Lemma nuke_plain v : LF ∉ v -> CR ∉ v -> no_nul v -> cstr (nuke_newlines (v ++ [LF; NUL])) = v.
Proof.
  intros Hl Hc Hn. unfold nuke_newlines.
  assert (cstr (v ++ [LF; NUL]) = v ++ [LF]) as ->.
  { change [LF; NUL] with ([LF] ++ [NUL]). rewrite app_assoc. apply cstr_app_nul.
    apply no_nul_app; [done|by_decide]. }
  replace (v ++ [LF; NUL]) with ((v ++ [LF]) ++ [NUL]) by by rewrite <- app_assoc.
  rewrite take_app_length, drop_app_length, map_app, <- app_assoc. cbn.
  assert (map (fun c => if decide (c = LF \/ c = CR) then NUL else c) v = v) as ->.
  { clear Hn. induction v as [|c v IH]; [done|]. apply not_elem_of_cons in Hl as [? ?].
    apply not_elem_of_cons in Hc as [? ?]. cbn. rewrite decide_False by (intros [->| ->]; done).
    by rewrite IH. }
  by apply cstr_app_nul.
Qed.

Lemma piece_value_line l : plain_line l -> piece_value (l ++ [LF]) = line_value l.
Proof.
  intros (Hl & Hc & Hn & _). unfold piece_value, line_value. rewrite <- app_assoc. cbn [app].
  destruct l as [|c l]; [by vm_compute|]. cbn [app list.head].
  change (c :: l ++ [LF; NUL]) with ((c :: l) ++ [LF; NUL]). case_decide; [done|].
  rewrite skip_space_tail. destruct (skip_space_sub (c :: l)) as [r Hr].
  destruct (skip_space (c :: l)) as [|d q] eqn:Eq; [by vm_compute|].
  rewrite has_prefix_tail by by_decide.
  destruct (has_prefix _ (d :: q)) eqn:Hp; [|done]. f_equal.
  apply has_prefix_spec in Hp as [v Hv]. rewrite Hv in Hr |- *. rewrite <- !app_assoc.
  change 9%nat with (length (b:"resources")). rewrite !drop_app_length, skip_space_tail.
  destruct (skip_space_sub v) as [r' Hr'].
  destruct (skip_space v) as [|e w] eqn:Ew; [done|].
  apply nuke_plain; [intros Hin; apply Hl|intros Hin; apply Hc|intros Hin; apply Hn];
    rewrite Hr, Hr', !elem_of_app; by right; right; right.
Qed.
(* ===== verification/Lua.v ===== *)
(** * The Lua stack seen through the C API

    The agent's C functions talk to the bundled Lua 5.1 only through the calls of
    its C API.  This file gives the calls they use, on plain values and tables
    without metatables: a stack per call, tables shared by reference, a table of
    globals.  What Lua code does when it is compiled or called is a parameter of
    the components that do so. *)

From S2P Require Import Prelude CString.
Open Scope Z_scope.

Inductive lfn : Type :=
| CFun (name : string)                  (** a registered C function *)
| Chunk (code chunkname : bytes)        (** what [luaL_loadbuffer] makes of a buffer *)
| LuaFun (id : positive).               (** a function Lua code has made *)

Inductive lval : Type :=
| LNil
| LBool (b : bool)
| LNumber (z : Z)
| LString (s : bytes)
| LTable (t : positive)
| LFunction (f : lfn)
| LUserdata (p : positive)
| LLightUserdata (p : positive)
| LThread (p : positive).

#[global] Instance lfn_eq_dec : EqDecision lfn.
Proof. solve_decision. Defined.
#[global] Instance lval_eq_dec : EqDecision lval.
Proof. solve_decision. Defined.

(** Table keys the agent uses: numbers, strings and objects. *)
Inductive lkey : Type := KNum (z : Z) | KStr (s : string) | KUser (p : positive).
#[global] Instance lkey_eq_dec : EqDecision lkey.
Proof. solve_decision. Defined.
#[global] Instance lkey_countable : Countable lkey.
Proof.
  apply (inj_countable' (fun k => match k with KNum z => inl z | KStr s => inr (inl s) | KUser p => inr (inr p) end)
    (fun k => match k with inl z => KNum z | inr (inl s) => KStr s | inr (inr p) => KUser p end)).
  by intros [].
Defined.

(** Type tags. *)
Definition LUA_TNIL : Z := 0.
Definition LUA_TBOOLEAN : Z := 1.
Definition LUA_TLIGHTUSERDATA : Z := 2.
Definition LUA_TNUMBER : Z := 3.
Definition LUA_TSTRING : Z := 4.
Definition LUA_TTABLE : Z := 5.
Definition LUA_TFUNCTION : Z := 6.
Definition LUA_TUSERDATA : Z := 7.
Definition LUA_TTHREAD : Z := 8.

Definition type_of (v : lval) : Z :=
  match v with
  | LNil => LUA_TNIL
  | LBool _ => LUA_TBOOLEAN
  | LNumber _ => LUA_TNUMBER
  | LString _ => LUA_TSTRING
  | LTable _ => LUA_TTABLE
  | LFunction _ => LUA_TFUNCTION
  | LUserdata _ => LUA_TUSERDATA
  | LLightUserdata _ => LUA_TLIGHTUSERDATA
  | LThread _ => LUA_TTHREAD
  end.

(** The stack has its top first; [globals] is the table of globals. *)
Record lua : Type := Lua {
  stack : list lval;
  tables : gmap positive (gmap lkey lval);
  globals : positive
}.

Definition with_stack (st : list lval) (l : lua) : lua := Lua st (tables l) (globals l).

(** Where an index points, counted from the top: indices count from the bottom
    when positive, from the top when negative. *)
Definition position (st : list lval) (i : Z) : option nat :=
  if decide (0 < i <= Z.of_nat (length st)) then Some (length st - Z.to_nat i)%nat
  else if decide (- Z.of_nat (length st) <= i < 0) then Some (Z.to_nat (- i) - 1)%nat
  else None.

(** A positive index above the top is acceptable and holds no value, which the
    calls below treat as [nil]; any other index outside the stack is an error of
    the caller. *)
Definition at_index {A} (i : Z) (k : lval -> C lua A) : C lua A :=
  let! st := gets stack in
  match position st i with
  | Some n => k (default LNil (st !! n))
  | None => if decide (0 < i) then k LNil else stop (Undefined "invalid stack index")
  end.

Definition lua_gettop : C lua Z := gets (fun l => Z.of_nat (length (stack l))).

Definition push (v : lval) : C lua unit := modify (fun l => with_stack (v :: stack l) l).
Definition lua_pushnil : C lua unit := push LNil.
Definition lua_pushnumber (z : Z) : C lua unit := push (LNumber z).
Definition lua_pushinteger (z : Z) : C lua unit := push (LNumber z).
Definition lua_pushlstring (s : bytes) : C lua unit := push (LString s).
Definition lua_pushliteral (s : string) : C lua unit := push (LString (of_string s)).
Definition lua_pushcfunction (f : string) : C lua unit := push (LFunction (CFun f)).
Definition lua_pushvalue (i : Z) : C lua unit := at_index i push.
(* ===== verification/Loader.v ===== *)
(** * Module loaders and the preload table

    [equus_loader.c]: the loader of the modules built into the binary (39-58),
    the loader of a developer's modules, which checks a signature (221-271), the
    stack dump (275-331), the table of preloaded C modules (348-402) and the
    function that installs all of it in a new Lua state (404-477). *)

From S2P Require Import Prelude CString Heap World Verify Lua.
Open Scope Z_scope.

(** The code the build generates from a set of Lua files: two look-ups that
    return 0 when they find the name. *)
Record blob : Type := Blob {
  has_module : bytes -> Z;
  get_module : bytes -> Z * bytes
}.

Record localdev : Type := Localdev {
  dev_blob : blob;
  get_signature : bytes -> Z * bytes;
  get_pubkey : bytes -> Z * option bytes
}.

(** [_WIN32], [LOCAL_DEV]. *)
Record build : Type := Build { win32 : bool; LOCAL_DEV : bool }.

#[local] Set Default Proof Using "Type".

Section Loader.
Context `{Compiler}.
Context `{Interpreter}.
Variable Key : Type.
Variable PEM_read_bio_PUBKEY : bytes -> option Key.
Variable EVP_VerifyFinal : bytes -> bytes -> Key -> Z.
Variable equus_pubkey_get : bytes.
Variable B : build.
Variable builtin : blob.
Variable dev : localdev.
(** How [%p] and [%g] print. *)
Variable topointer : lval -> bytes.
Variable fmt_g : Z -> bytes.

Record state : Type := State {
  L : lua;
  logged : list bytes;                 (** lines handed to [logErr], last first *)
  ssl : world (obj Key) unit
}.

Definition with_L (l : lua) (s : state) : state := State l (logged s) (ssl s).
Definition with_ssl (w : world (obj Key) unit) (s : state) : state := State (L s) (logged s) w.
Definition on_L {A} (m : C lua A) : C state A := zoom L with_L m.
Definition on_ssl {A} (m : C (world (obj Key) unit) A) : C state A := zoom ssl with_ssl m.
Definition logErr (line : bytes) : C state unit :=
  modify (fun s => State (L s) (line :: logged s) (ssl s)).

Definition quote (s : bytes) : bytes := b:"'" ++ s ++ b:"'".

(** ** The two loaders *)

Definition equus_loader_load : C state Z :=
  let! name := on_L (luaL_checkstring 1) in
  let name := cstr name in
  if decide (has_module builtin name <> 0) then on_L lua_pushnil ;;; ret 1
  else
    let '(rv, p) := get_module builtin name in
    if decide (rv <> 0) then on_L lua_pushnil ;;; ret 1
    else
      let! rv := on_L (luaL_loadbuffer p name) in
      if decide (rv <> 0) then luaL_error (b:"error loading equus module " ++ quote name)
      else ret 1.

Definition size_of (m : bytes) : Z := i32 (Z.of_nat (length m)).

Definition equus_local_load : C state Z :=
  let! name := on_L (luaL_checkstring 1) in
  let name := cstr name in
  if decide (has_module (dev_blob dev) name <> 0) then on_L lua_pushnil ;;; ret 1
  else
    let '(rv, p) := get_module (dev_blob dev) name in
    if decide (rv <> 0) then on_L lua_pushnil ;;; ret 1
    else
      let '(rv, sigp) := get_signature dev name in
      if decide (rv <> 0) then on_L lua_pushnil ;;; ret 1
      else
        let '(rv, keyp) := get_pubkey dev name in
        if decide (rv <> 0) then on_L lua_pushnil ;;; ret 1
        else
          let! rv := on_ssl (equus_verify Key PEM_read_bio_PUBKEY EVP_VerifyFinal equus_pubkey_get
                               p (size_of p) sigp (size_of sigp) keyp (size_of (default [] keyp))) in
          if decide (rv <> 0) then
            luaL_error (b:"error loading (local) equus module: Signature Validation Failed: " ++ quote name)
          else
            let! rv := on_L (luaL_loadbuffer p name) in
            if decide (rv <> 0) then luaL_error (b:"error loading (local) equus module " ++ quote name)
            else ret 1.

(** ** The stack dump *)

Definition describe (v : lval) : bytes :=
  match v with
  | LString s => b:"'" ++ cstr s ++ b:"'"
  | LUserdata _ => b:"<userdata " ++ topointer v ++ b:">"
  | LLightUserdata _ => b:"<lightuserdata " ++ topointer v ++ b:">"
  | LNil => b:"NIL"
  | LBool b => if b then b:"true" else b:"false"
  | LNumber z => fmt_g z
  | LTable _ => b:"<table " ++ topointer v ++ b:">"
  | LThread _ => b:"<thread " ++ topointer v ++ b:">"
  | LFunction _ => b:"<function " ++ topointer v ++ b:">"
  end.

Definition lua_stack_dump (msg : bytes) : C state unit :=
  let! top := on_L lua_gettop in
  logErr (b:"Lua Stack Dump: " ++ cstr msg ++ b:" starting at " ++ dec top) ;;;
  loop (S (Z.to_nat top)) (fun i =>
    if decide (i <= top) then
      let! v := on_L (at_index i ret) in
      logErr (dec i ++ b:":  " ++ describe v) ;;;
      ret (inl (i + 1))
    else ret (inr tt)) 1.

Definition equus_lua_stack_dump : C state Z :=
  let! name := on_L (luaL_checkstring 1) in
  lua_stack_dump name ;;;
  ret 0.

(** ** Preloaded modules *)

Definition abort_unless (b : bool) : C state unit := if b then ret tt else stop Aborted.

(** [lua_pushcfunction(L, f); lua_setfield(L, -2, name)]. *)
Definition preload (name f : string) : C state unit :=
  on_L (lua_pushcfunction f) ;;;
  on_L (lua_setfield (-2) name).

Definition is_type (i tag : Z) : C state bool :=
  let! t := on_L (lua_type i) in
  ret (bool_decide (t = tag)).

Definition equus_loader_preload : C state Z :=
  let! top := on_L lua_gettop in
  on_L (lua_getglobal "package") ;;;
  let! t := is_type (-1) LUA_TTABLE in
  abort_unless t ;;;
  on_L (lua_pushliteral "preload") ;;;
  on_L (lua_gettable (-2)) ;;;
  let! t := is_type (-1) LUA_TTABLE in
  abort_unless t ;;;
  preload "socket.core" "luaopen_socket_core" ;;;
  (if win32 B then ret tt else preload "socket.unix" "luaopen_socket_unix") ;;;
  preload "mime.core" "luaopen_mime_core" ;;;
  preload "ssl.context" "luaopen_ssl_context" ;;;
  preload "ssl.core" "luaopen_ssl_core" ;;;
  preload "alien.core" "luaopen_alien_core" ;;;
  preload "alien.struct" "luaopen_alien_struct" ;;;
  preload "pack" "luaopen_pack" ;;;
  preload "lua51-lanes" "luaopen_lanes" ;;;
  on_L (lua_settop top) ;;;
  ret 0.

(** ** Installation in a new state *)

(** [mojosetup_luadebugger.c]. *)
Definition luaopen_equus_debugger : C state Z :=
  on_L (lua_register "equus_debugger" "luahook_debugger") ;;;
  on_L (lua_register "equus_stackwalk" "luahook_stackwalk") ;;;
  ret 0.

Definition register_functions : C state unit :=
  on_L (lua_register "equus_local_cache_add" "equus_local_cache_add") ;;;
  on_L (lua_register "equus_local_cache_get" "equus_local_cache_get") ;;;
  on_L (lua_register "equus_lua_stack_dump" "equus_lua_stack_dump") ;;;
  luaopen_equus_debugger ;;;
  on_L (lua_register "equus_popen_capture" "equus_popen_capture") ;;;
  (if win32 B then on_L (lua_register "equus_exec_call_win32_core" "equus_exec_call_win32_core")
   else on_L (lua_register "equus_exec_call_unix_core" "equus_exec_call_unix_core")).

(** [lua_pushnumber(L, lua_objlen(L, -1) + 1)]. *)
Definition push_next_index : C state unit :=
  let! n := on_L (lua_objlen (-1)) in
  on_L (lua_pushnumber (n + 1)).

(** The release branch: [require "http_loader"] gives one more loader. *)
Definition install_http_loader : C state unit :=
  on_L (lua_getglobal "require") ;;;
  let! t := is_type (-1) LUA_TFUNCTION in
  (if t : bool then ret tt
   else
     let! n := on_L (lua_type (-1)) in
     logErr (b:"-1 is " ++ dec n) ;;;
     stop Aborted) ;;;
  on_L (lua_pushliteral "http_loader") ;;;
  let! rv := on_L (lua_pcall_1 1) in
  (if decide (rv <> 0) then
     logErr (b:"lua_pcall is " ++ dec rv) ;;;
     let! e := on_L (lua_tolstring (-1)) in
     logErr (b:"lua error=" ++ cstr (default (b:"(null)") e)) ;;;
     stop Aborted
   else ret tt) ;;;
  on_L (lua_getglobal "package") ;;;
  on_L (lua_pushliteral "loaders") ;;;
  on_L (lua_gettable (-2)) ;;;
  push_next_index ;;;
  on_L (lua_pushvalue (-4)) ;;;
  on_L (lua_settable (-3)).

Definition luaopen_equus_loader : C state Z :=
  register_functions ;;;
  equus_loader_preload ;;;
  let! top := on_L lua_gettop in
  on_L (lua_getglobal "package") ;;;
  let! t := is_type (-1) LUA_TTABLE in
  abort_unless t ;;;
  on_L (lua_pushliteral "loaders") ;;;
  on_L (lua_gettable (-2)) ;;;
  let! t := is_type (-1) LUA_TTABLE in
  abort_unless t ;;;
  push_next_index ;;;
  on_L (lua_pushcfunction "equus_loader_load") ;;;
  on_L (lua_settable (-3)) ;;;
  (if LOCAL_DEV B then
     push_next_index ;;;
     on_L (lua_pushcfunction "equus_local_load") ;;;
     on_L (lua_settable (-3))
   else install_http_loader) ;;;
  on_L (lua_settop top) ;;;
  ret 0.

(** ** Facts *)

#[local] Arguments preload : simpl never.
#[local] Arguments push_next_index : simpl never.
#[local] Arguments lua_pcall_1 : simpl never.

Ltac L_step := unfold on_L, on_ssl, lua_pushliteral, lua_pushcfunction, lua_pushnumber, push; wp_simpl.

(** A chain of fields read from a state: [t[k1]] is the table [t2]. *)
Definition has_table (l : lua) (t : positive) (k : string) (t' : positive) : Prop :=
  field l t (KStr k) = LTable t'.

Lemma with_stack_twice st1 st2 l : with_stack st1 (with_stack st2 l) = with_stack st1 l.
Proof. done. Qed.

Lemma with_L_id s : with_L (L s) s = s.
Proof. by destruct s. Qed.

Lemma wp_is_type i v tag (Q : outcome bool -> state -> Prop) s :
  holds (L s) i v -> wp (is_type i tag) Q s = Q (Ok (bool_decide (type_of v = tag))) s.
Proof. intros Hv. unfold is_type. L_step. rewrite (wp_lua_type _ _ _ _ Hv). cbn. wp_simpl. by rewrite with_L_id. Qed.

Lemma wp_abort_unless b (Q : outcome unit -> state -> Prop) s :
  b = true -> wp (abort_unless b) Q s = Q (Ok tt) s.
Proof. by intros ->. Qed.
#[local] Arguments abort_unless : simpl never.
#[local] Arguments is_type : simpl never.

Lemma wp_preload name f q st (Q : outcome unit -> state -> Prop) s :
  stack (L s) = LTable q :: st ->
  wp (preload name f) Q s = Q (Ok tt) (with_L (add_field q (KStr name) (LFunction (CFun f)) (L s)) s).
Proof.
  intros Hs. unfold preload. L_step.
  erewrite wp_setfield; [|reflexivity|done|eapply (holds_top _ 1); [cbn; by rewrite Hs|done]].
  by destruct s as [[]].
Qed.

Definition preloaded : list (string * string) :=
  [("socket.core", "luaopen_socket_core")]%string ++
  (if win32 B then [] else [("socket.unix", "luaopen_socket_unix")]%string) ++
  [("mime.core", "luaopen_mime_core"); ("ssl.context", "luaopen_ssl_context");
   ("ssl.core", "luaopen_ssl_core"); ("alien.core", "luaopen_alien_core");
   ("alien.struct", "luaopen_alien_struct"); ("pack", "luaopen_pack");
   ("lua51-lanes", "luaopen_lanes")]%string.

Definition add_functions (t : positive) (fs : list (string * string)) (l : lua) : lua :=
  foldl (fun l f => add_field t (KStr f.1) (LFunction (CFun f.2)) l) l fs.

Lemma add_functions_stack t fs l : stack (add_functions t fs l) = stack l.
Proof. unfold add_functions. revert l; induction fs as [|f fs IH]; intros l; cbn; [done|]. by rewrite IH. Qed.

Lemma add_functions_globals t fs l : globals (add_functions t fs l) = globals l.
Proof. unfold add_functions. revert l; induction fs as [|f fs IH]; intros l; cbn; [done|]. by rewrite IH. Qed.

Lemma add_functions_other t t' fs l : t <> t' -> tables (add_functions t fs l) !! t' = tables l !! t'.
Proof.
  intros Ht. unfold add_functions. revert l; induction fs as [|f fs IH]; intros l; cbn; [done|].
  rewrite IH. cbn. by rewrite lookup_insert_ne.
Qed.

Lemma add_functions_field t fs l k :
  k ∉ (KStr <$> fs.*1) -> field (add_functions t fs l) t k = field l t k.
Proof.
  unfold add_functions. revert l; induction fs as [|f fs IH]; intros l Hk; cbn; [done|].
  cbn in Hk. apply not_elem_of_cons in Hk as [Hf Hk]. rewrite IH by done.
  unfold field, add_field. cbn. rewrite lookup_insert_eq. cbn. rewrite lookup_insert_ne by done.
  by destruct (tables l !! t); cbn; rewrite ?lookup_empty.
Qed.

....................

- TASK DETAILS:
Look through the entries above and quote exactly the lines from the line with "stack dump (275-331), the" to the line with "has_module : bytes -> Z;", counting both of those lines.

- REPLY:
    stack dump (275-331), the table of preloaded C modules (348-402) and the
    function that installs all of it in a new Lua state (404-477). *)

From S2P Require Import Prelude CString Heap World Verify Lua.
Open Scope Z_scope.

(** The code the build generates from a set of Lua files: two look-ups that
    return 0 when they find the name. *)
Record blob : Type := Blob {
  has_module : bytes -> Z;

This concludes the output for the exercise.